### Assignment
Below are some records; output exactly the lines from the line with "(** The sidebar: [experience" to the line with "let j := if", both ends kept, and nothing more.

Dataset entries
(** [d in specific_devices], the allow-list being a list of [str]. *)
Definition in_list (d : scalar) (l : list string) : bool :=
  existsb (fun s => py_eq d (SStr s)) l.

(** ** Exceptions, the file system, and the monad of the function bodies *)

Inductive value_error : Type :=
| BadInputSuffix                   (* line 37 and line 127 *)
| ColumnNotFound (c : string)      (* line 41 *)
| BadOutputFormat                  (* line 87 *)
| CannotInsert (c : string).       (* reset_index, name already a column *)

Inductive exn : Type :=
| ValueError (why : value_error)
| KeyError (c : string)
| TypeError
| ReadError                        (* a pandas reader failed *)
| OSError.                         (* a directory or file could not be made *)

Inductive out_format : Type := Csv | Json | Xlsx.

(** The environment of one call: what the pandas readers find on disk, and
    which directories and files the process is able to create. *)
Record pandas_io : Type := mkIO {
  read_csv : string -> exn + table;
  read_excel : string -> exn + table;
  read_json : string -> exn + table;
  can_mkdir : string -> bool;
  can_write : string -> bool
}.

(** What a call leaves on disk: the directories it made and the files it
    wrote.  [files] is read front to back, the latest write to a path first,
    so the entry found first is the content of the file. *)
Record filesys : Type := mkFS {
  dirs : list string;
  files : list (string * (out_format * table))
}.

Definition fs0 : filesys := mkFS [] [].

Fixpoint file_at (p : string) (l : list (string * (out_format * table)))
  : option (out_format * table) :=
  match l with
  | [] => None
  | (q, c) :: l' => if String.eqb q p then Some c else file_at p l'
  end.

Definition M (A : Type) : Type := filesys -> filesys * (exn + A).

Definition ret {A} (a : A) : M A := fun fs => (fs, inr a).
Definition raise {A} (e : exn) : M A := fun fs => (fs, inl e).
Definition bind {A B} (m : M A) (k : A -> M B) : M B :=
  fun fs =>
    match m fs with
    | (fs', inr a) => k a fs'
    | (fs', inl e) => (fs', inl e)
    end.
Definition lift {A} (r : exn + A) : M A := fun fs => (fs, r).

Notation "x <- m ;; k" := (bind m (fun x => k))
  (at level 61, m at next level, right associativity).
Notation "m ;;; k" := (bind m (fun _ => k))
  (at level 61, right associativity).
---
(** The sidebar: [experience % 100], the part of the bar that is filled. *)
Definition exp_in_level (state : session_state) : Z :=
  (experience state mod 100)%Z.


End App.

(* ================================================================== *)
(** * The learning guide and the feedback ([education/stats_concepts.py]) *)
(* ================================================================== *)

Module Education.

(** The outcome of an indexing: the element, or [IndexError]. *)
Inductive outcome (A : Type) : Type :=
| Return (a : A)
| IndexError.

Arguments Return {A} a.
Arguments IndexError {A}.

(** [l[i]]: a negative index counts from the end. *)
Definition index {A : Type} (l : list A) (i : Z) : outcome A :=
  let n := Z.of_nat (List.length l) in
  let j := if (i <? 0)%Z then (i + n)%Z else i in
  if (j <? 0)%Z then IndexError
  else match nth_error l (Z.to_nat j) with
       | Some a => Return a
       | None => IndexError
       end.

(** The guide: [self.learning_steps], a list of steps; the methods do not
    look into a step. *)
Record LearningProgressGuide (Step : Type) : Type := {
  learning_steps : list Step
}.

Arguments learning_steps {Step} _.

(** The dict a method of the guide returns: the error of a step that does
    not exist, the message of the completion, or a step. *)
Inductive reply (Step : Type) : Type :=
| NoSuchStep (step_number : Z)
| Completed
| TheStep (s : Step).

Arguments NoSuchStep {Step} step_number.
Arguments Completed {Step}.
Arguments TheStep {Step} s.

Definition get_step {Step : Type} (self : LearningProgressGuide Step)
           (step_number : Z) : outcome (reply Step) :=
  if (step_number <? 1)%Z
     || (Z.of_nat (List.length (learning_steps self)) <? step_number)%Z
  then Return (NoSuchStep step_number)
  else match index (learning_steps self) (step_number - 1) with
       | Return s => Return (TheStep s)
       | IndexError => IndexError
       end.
...
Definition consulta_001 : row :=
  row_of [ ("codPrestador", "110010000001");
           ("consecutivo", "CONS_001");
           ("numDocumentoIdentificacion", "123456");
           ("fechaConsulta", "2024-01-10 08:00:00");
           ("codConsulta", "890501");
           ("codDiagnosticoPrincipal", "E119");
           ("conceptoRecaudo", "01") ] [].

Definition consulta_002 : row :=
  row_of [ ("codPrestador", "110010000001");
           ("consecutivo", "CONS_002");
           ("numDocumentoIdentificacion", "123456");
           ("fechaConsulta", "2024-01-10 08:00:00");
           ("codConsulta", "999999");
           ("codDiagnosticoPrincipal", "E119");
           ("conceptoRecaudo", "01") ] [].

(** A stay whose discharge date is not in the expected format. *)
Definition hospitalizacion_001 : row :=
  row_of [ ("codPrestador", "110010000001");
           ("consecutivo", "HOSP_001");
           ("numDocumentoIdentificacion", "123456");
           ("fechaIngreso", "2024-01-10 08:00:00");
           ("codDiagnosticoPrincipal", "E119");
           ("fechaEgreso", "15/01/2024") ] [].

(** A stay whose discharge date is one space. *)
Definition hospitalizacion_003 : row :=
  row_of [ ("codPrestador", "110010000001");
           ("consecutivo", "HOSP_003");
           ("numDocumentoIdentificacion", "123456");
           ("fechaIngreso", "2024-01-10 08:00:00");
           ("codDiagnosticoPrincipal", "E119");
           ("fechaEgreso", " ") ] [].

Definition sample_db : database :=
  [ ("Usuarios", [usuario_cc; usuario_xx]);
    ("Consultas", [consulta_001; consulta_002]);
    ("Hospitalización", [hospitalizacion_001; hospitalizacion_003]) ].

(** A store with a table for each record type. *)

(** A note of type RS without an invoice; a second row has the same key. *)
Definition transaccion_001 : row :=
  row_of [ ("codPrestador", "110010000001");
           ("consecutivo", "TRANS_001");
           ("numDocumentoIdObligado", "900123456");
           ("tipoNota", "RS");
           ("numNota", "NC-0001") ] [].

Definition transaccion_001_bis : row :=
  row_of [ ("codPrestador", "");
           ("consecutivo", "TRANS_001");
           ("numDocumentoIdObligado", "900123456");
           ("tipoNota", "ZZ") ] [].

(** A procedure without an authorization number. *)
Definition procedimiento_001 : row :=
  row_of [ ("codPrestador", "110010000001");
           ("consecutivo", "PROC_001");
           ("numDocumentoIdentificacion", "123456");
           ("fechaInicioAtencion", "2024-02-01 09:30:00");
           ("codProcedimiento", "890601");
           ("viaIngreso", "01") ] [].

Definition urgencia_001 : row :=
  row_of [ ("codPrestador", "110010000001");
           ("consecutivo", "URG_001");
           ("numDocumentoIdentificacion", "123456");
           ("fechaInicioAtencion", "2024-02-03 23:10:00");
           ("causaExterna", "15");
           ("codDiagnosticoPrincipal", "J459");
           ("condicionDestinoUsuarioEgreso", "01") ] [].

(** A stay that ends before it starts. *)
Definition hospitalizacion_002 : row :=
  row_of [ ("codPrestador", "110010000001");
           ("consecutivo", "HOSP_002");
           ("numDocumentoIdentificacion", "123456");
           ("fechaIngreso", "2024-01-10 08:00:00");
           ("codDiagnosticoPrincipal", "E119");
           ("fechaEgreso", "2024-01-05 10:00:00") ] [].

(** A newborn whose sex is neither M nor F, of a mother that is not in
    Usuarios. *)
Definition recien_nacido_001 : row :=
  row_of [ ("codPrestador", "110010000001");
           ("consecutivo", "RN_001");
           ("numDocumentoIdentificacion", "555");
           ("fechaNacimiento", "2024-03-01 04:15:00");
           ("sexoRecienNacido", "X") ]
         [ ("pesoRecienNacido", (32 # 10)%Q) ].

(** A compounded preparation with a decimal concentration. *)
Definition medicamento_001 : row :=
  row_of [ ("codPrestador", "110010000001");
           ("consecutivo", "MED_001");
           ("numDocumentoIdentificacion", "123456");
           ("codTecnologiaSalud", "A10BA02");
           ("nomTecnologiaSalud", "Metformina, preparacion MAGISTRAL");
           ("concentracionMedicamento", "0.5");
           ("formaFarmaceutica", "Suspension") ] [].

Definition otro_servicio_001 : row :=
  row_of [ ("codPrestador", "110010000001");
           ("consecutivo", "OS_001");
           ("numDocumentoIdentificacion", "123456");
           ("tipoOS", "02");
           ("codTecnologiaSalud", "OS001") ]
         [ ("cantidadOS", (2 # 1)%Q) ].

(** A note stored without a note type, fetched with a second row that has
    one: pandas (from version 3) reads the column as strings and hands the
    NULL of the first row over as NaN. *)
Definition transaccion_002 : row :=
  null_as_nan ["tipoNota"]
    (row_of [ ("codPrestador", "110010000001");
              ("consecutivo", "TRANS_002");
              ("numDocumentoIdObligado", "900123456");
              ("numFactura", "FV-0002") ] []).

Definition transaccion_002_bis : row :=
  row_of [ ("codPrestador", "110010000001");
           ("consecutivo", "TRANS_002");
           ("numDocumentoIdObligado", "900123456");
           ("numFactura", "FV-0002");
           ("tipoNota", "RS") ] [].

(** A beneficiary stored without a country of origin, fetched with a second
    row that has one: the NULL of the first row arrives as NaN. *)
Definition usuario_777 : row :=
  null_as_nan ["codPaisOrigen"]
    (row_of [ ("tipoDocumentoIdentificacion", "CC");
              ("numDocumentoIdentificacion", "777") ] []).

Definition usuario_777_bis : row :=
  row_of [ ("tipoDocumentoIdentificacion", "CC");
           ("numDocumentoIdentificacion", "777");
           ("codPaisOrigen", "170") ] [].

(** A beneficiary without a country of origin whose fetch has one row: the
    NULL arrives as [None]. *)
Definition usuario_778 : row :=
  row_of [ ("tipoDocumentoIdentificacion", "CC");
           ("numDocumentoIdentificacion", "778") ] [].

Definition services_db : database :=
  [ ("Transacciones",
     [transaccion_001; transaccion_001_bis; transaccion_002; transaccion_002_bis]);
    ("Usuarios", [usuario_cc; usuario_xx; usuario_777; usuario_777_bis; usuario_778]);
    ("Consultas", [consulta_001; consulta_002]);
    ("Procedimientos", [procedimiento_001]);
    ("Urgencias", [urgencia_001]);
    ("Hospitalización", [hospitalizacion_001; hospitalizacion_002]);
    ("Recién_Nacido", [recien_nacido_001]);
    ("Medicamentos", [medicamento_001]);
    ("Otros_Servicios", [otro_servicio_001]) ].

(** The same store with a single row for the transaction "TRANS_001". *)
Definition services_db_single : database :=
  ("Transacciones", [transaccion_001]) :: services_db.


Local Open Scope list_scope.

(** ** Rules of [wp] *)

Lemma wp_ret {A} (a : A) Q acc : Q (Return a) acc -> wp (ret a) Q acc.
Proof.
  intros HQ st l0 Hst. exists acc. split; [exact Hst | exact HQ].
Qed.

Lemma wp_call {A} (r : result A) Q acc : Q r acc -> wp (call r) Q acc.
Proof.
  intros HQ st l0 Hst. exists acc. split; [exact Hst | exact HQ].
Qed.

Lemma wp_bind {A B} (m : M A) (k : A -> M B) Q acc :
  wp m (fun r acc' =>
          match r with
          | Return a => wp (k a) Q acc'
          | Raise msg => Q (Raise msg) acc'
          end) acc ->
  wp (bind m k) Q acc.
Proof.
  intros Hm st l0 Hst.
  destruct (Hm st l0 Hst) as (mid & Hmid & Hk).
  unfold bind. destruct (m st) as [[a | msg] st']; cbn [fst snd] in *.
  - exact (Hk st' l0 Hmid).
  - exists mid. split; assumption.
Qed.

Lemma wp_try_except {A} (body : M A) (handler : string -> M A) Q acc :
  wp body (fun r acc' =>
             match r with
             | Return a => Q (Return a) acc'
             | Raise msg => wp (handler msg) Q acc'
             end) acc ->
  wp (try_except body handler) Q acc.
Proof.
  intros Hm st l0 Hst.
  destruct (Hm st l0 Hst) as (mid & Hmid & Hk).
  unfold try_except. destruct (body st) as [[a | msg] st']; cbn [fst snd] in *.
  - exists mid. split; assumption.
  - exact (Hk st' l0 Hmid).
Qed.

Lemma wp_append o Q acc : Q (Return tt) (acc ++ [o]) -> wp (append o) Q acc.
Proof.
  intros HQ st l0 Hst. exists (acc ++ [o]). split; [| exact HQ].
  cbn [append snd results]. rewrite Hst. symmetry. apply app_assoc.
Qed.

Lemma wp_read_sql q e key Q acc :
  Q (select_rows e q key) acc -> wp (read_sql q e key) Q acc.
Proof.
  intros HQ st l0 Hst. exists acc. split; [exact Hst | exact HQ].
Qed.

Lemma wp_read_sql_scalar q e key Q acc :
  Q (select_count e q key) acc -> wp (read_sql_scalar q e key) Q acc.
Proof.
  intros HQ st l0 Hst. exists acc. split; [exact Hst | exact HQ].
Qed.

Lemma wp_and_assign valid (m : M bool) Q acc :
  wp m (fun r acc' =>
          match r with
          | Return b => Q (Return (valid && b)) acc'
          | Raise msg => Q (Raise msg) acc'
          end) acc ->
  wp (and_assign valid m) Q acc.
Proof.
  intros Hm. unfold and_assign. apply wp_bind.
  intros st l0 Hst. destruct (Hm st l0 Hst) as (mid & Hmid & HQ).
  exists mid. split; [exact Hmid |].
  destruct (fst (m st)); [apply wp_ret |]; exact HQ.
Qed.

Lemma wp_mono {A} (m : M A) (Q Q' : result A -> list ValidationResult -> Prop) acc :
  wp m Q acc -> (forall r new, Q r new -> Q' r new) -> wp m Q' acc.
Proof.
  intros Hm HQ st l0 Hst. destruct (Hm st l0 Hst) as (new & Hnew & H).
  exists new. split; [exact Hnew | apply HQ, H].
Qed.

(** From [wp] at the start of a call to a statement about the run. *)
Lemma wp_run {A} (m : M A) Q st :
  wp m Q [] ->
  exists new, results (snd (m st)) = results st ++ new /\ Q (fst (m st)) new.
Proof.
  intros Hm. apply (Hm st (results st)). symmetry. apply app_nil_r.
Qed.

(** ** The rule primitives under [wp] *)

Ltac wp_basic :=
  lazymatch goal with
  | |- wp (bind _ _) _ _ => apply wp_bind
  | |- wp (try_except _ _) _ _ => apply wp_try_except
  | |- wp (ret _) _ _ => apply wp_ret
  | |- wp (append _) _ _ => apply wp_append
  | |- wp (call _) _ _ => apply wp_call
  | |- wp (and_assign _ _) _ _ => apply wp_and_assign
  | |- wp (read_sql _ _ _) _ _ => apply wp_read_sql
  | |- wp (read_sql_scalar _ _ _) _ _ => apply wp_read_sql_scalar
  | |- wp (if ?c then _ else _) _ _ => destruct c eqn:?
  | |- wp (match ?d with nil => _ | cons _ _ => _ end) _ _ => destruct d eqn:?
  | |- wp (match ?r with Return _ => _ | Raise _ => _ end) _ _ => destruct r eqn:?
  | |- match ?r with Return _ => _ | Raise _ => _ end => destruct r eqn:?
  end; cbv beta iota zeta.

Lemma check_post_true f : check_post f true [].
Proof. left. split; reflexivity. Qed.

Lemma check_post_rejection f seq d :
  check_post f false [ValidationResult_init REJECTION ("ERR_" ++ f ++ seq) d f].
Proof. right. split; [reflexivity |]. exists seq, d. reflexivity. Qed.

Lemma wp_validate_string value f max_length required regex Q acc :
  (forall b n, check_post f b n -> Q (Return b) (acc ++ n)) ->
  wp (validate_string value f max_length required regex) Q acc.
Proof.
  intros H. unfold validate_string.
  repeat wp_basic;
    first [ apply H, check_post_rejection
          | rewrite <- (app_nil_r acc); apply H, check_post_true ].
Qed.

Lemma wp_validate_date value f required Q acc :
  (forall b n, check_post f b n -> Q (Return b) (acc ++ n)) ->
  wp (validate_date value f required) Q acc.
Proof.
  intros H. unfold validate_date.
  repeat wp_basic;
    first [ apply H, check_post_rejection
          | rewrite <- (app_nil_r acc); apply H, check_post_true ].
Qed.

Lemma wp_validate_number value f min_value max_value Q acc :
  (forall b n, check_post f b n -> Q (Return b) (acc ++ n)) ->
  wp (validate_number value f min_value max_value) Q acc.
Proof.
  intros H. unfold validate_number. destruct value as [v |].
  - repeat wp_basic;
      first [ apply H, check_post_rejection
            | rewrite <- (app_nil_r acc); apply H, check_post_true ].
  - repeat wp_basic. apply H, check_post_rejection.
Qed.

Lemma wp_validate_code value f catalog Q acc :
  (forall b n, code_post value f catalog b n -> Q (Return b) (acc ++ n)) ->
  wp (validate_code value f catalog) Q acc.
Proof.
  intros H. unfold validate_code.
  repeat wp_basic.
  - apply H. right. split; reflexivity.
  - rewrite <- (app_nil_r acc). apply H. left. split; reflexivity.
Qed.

### Task solution
(** The sidebar: [experience % 100], the part of the bar that is filled. *)
Definition exp_in_level (state : session_state) : Z :=
  (experience state mod 100)%Z.


End App.

(* ================================================================== *)
(** * The learning guide and the feedback ([education/stats_concepts.py]) *)
(* ================================================================== *)

Module Education.

(** The outcome of an indexing: the element, or [IndexError]. *)
Inductive outcome (A : Type) : Type :=
| Return (a : A)
| IndexError.

Arguments Return {A} a.
Arguments IndexError {A}.

(** [l[i]]: a negative index counts from the end. *)
Definition index {A : Type} (l : list A) (i : Z) : outcome A :=
  let n := Z.of_nat (List.length l) in
  let j := if (i <? 0)%Z then (i + n)%Z else i in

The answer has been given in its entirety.